A while ago, I was looking at the CAFE numbers for new cars sold in the US since 1975. I couldn’t find a nice graph that went past about 2004, so I went to the EPA web-site to get the raw data and crank the numbers… Anyway, from 1985 on, the numbers are basically flat. The drop in the averages was due to a shift from cars to trucks and SUVs.
What’s interesting here as well is that the rise in CAFE numbers happened as increasing engine efficiency was happening, and the ghastly low compression engines of the mid-70s went away, so not only was the fuel efficiency increased, but the specific energy (hp/cubic inch) was going up as well! Then, it all went flat…
That’s not to say that engine efficiency stopped improving, far from it in fact.
From 1985 to 2008, about 40% more useful work was being extracted from gasoline. It’s just with no more government mandates for increased fuel efficiency; all of this improvement went to things other than miles per gallon. So while engine efficiency (amount of useful work that you could get out of a gallon of gas) went up, cars became obese and much quicker.
So, after the oil embargo of the early 70s, our exposure to economic risk due to importation of oil was considered one of our largest national security risks. At that time, we imported about 1/3rd of our oil. After an initial increase in fuel efficiency of the light vehicle fleet, we seemed to have amnesia, allowed oil imports to grow to over 60% of domestic consumption. We wanted faster larger vehicles, and the car companies were happy to sell them to us. Then we hit an oil price spike and it looks like the car companies were caught with their collective pants down. Well, so were us buyers! The credit crunch and recession really pushed the auto industry to the brink world wide.
But after looking at all these numbers, I find myself asking a few questions:
- Seeing that the amount of oil the US imported was already considered both an economic and national security risk, should we have continued to mandate increases in CAFE standards after 1985?
- What is the proper method to deal with the fact that buyers of a long-term asset (vehicles) mostly use short term criteria when making their buying decision?
- How does one incorporate the indirect costs of something (like the national economic and security risks, the cost of insuring free access to shipping lanes, or the consequences of tailpipe emissions) into the cost of a product (the car and the gas) to get a more accurate price point? Is it even appropriate to do so?

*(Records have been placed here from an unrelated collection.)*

(* ===== verification/Staking.v ===== *)
(** * Staking (src/coins/staking/mod.rs)

    The operations of [Staking]: declaring and editing validators, delegating,
    unbonding and redelegating, slashing, the queues, and what happens at the beginning
    and the end of a block; then the calls of the module and its queries. *)

From stdpp Require Import base tactics numbers list strings gmap pretty.
From Stdlib Require Import ZArith Lia.
From S2P Require Import Prelude Bytes BTree StoreIface StoreIter NullStore BufStore PrefixStore Codec StateIface Next StructState Utf8 Encoding SimpleState MapColl MapSpec MapProps MapIter Keys EntryMap MapCall Fields Address DequeColl Coins Decimal Share Pool AbciTypes Context Plugins AbciStore AbciPlugin Delegator StakingValidator StakingState.
#[local] Open Scope Z_scope.

(** What the module reads of [tendermint_proto]'s messages. *)
Inductive EvidenceType := EvidenceUnknown | DuplicateVote | LightClientAttack.
Class StakingMessages `{PM : PluginMessages} := {
  VoteInfo : Type;
  TmValidator : Type;
  LastCommitInfo_votes : LastCommitInfo -> list VoteInfo;
  VoteInfo_signed_last_block : VoteInfo -> bool;
  VoteInfo_validator : VoteInfo -> option TmValidator;
  TmValidator_address : TmValidator -> bytes;
  Evidence_validator : Evidence -> option TmValidator;
  Evidence_type : Evidence -> EvidenceType
}.

(** ** Loops over iterators *)

Section Loops.
Context {St : Type} `{Profile} `{Read St} `{!Write St} `{!Bounded St}.
Implicit Types (b : St).
(* ===== verification/AbciSpec.v ===== *)
(** * What the ABCI state machine guarantees

    Two groups of facts. Handling a block (BeginBlock, the transactions, EndBlock,
    Commit) has the effect of running the application's handlers one after the
    other on the chain's state, whatever buffers the machine uses in between; and
    checking transactions for the mempool, interleaved in any way, has no effect
    on the chain's state or on any other response. *)

From stdpp Require Import base tactics numbers list strings gmap pretty.
From Stdlib Require Import ZArith Lia.
From S2P Require Import Prelude Bytes BTree StoreIface StoreIter NullStore BufStore AbciStore Abci.

(** ** Buffers protect what they wrap *)

Lemma run_prog_keeps_store `{Read St} `{!Write St} {A} (p : StoreProg A) : forall b : BufStore St,
  BufStore_store (run_prog p b).2 = BufStore_store b.
Proof.
  induction p as [r|k f IH|k f IH|k f IH|k x f IH|k f IH]; intros b; cbn [run_prog]; [done|by apply IH..| |].
  - cbn. rewrite IH. done.
  - cbn. rewrite IH. done.
Qed.

Section Buffers.
Context `{Read St} `{!Write St}.

(** Flushing one buffer into another cannot fail. *)
Lemma flush_into_buffer m : forall b : BufStore St,
  exists b', BufStore_flush_loop m b = (Ok tt, mkBufStore [] b') /\ BufStore_store b' = BufStore_store b.
Proof.
  induction m as [|[k [x|]] m IH]; intros b; simpl; [by exists b| |].
  - destruct (IH (mkBufStore (bt_insert k (Some x) (BufStore_map b)) (BufStore_store b))) as (b' & -> & Hb').
    by exists b'.
  - destruct (IH (mkBufStore (bt_insert k None (BufStore_map b)) (BufStore_store b))) as (b' & -> & Hb').
    by exists b'.
Qed.

(** The inner block of a handler fails exactly when the handler does, and does
    not touch the store below the buffers. *)
Lemma with_flush_store_keeps {A} (p : StoreProg A) (b : BufStore St) :
  match (run_prog p (BufStore_wrap b)).1 with
  | Ok r => exists b', with_flush_store p b = Ok (r, b') /\ BufStore_store b' = BufStore_store b
  | Err e => with_flush_store p b = Err e
  | Panic w => with_flush_store p b = Panic w
  end.
Proof.
  unfold with_flush_store. pose proof (run_prog_keeps_store p (BufStore_wrap b)) as Hk.
  destruct (run_prog p (BufStore_wrap b)) as [[r|e|w] fs]; simpl in *; [|done..].
  unfold BufStore_flush. destruct (flush_into_buffer (BufStore_map fs) (BufStore_store fs)) as (b' & -> & Hb').
  exists b'. split; [done|]. by rewrite Hb', Hk.
Qed.
End Buffers.

Section BufferLaws.
Context {iter : bool} `{SL : StoreLaws iter St}.

(** ... and with a lawful store below, it does what the handler means. *)
Lemma with_flush_store_exec {A} (p : StoreProg A) (s : St) m :
  law_inv s -> bt_wf m -> (iter = false -> point_prog p) ->
  match exec p (overlay (bt_map m) (law_view s)) with
  | (Ok r, v') => exists m', with_flush_store p (BufStore_wrap_with_map s m) = Ok (r, mkBufStore m' s) /\
                    bt_wf m' /\ overlay (bt_map m') (law_view s) = v'
  | (Err e, _) => with_flush_store p (BufStore_wrap_with_map s m) = Err e
  | (Panic w, _) => with_flush_store p (BufStore_wrap_with_map s m) = Panic w
  end.
Proof.
  intros Hs Hm Hp. set (b := BufStore_wrap_with_map s m).
  pose proof (with_flush_store_keeps p b) as Hk.
  destruct (run_prog_exec p (BufStore_wrap b)) as (fs & Hrun & [Hfm Hfb] & Hfv); [split; [constructor|exact (conj Hm Hs)]|done|].
  assert (Hv : law_view (BufStore_wrap b) = overlay (bt_map m) (law_view s))
    by (cbn; unfold buf_view; simpl; by rewrite overlay_empty).
  rewrite Hv in Hrun, Hfv. rewrite Hrun in Hk. cbn [fst] in Hk.
  destruct (exec p (overlay (bt_map m) (law_view s))) as [[r|e|w] v']; cbn [fst snd] in *; [|done..].
  destruct Hk as ([m' s'] & Hw & Heq). simpl in Heq. subst s'. exists m'. split; [done|].
  unfold with_flush_store in Hw. rewrite Hrun in Hw. cbn [res_bind] in Hw.
  unfold BufStore_flush in Hw. destruct (laws_flush _ _ Hfm Hfb) as ([m2 s2] & Hfl & [Hm2 _] & Hv2).
  rewrite Hfl in Hw. cbn [res_bind BufStore_store] in Hw. injection Hw as -> ->.
  split; [done|]. etransitivity; [exact Hv2|exact Hfv].
Qed.

Lemma flush_owned_exec (s : St) m :
  law_inv s -> bt_wf m ->
  exists s', flush_owned (BufStore_wrap_with_map s m) = Ok (mkBufStore [] s') /\ law_inv s' /\
             law_view s' = overlay (bt_map m) (law_view s).
Proof.
  intros Hs Hm. unfold flush_owned, BufStore_flush.
  destruct (laws_flush m s Hm Hs) as (s' & Hf & H1 & H2). simpl. rewrite Hf. by exists s'.
Qed.
End BufferLaws.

My answers are probably pretty obvious: 1) Of course! If we’d taken half of the efficiency gains in internal combustion engines into MPG since 1985, we’d still have quick cars but our oil imports would be much, much less (but still above the 30% or so from the 70s, just a lot less than what we import now.) 2) If the buyer or a long term asset doesn’t take long term issues into account when buying AND the consequence of their action affects many others, then the government has a responsibility to act. If the consequence of the buyers action doesn’t affect anyone but themselves, they should deal with the problem on their own. And for #3, I’m a big fan of carbon taxes. Jack up the cost of gas and you bet that people would think a lot more about poor fuel efficiency, and we’d have revenue streams that could pay for our carrier fleets steaming around the Straights of Hormuz and the like!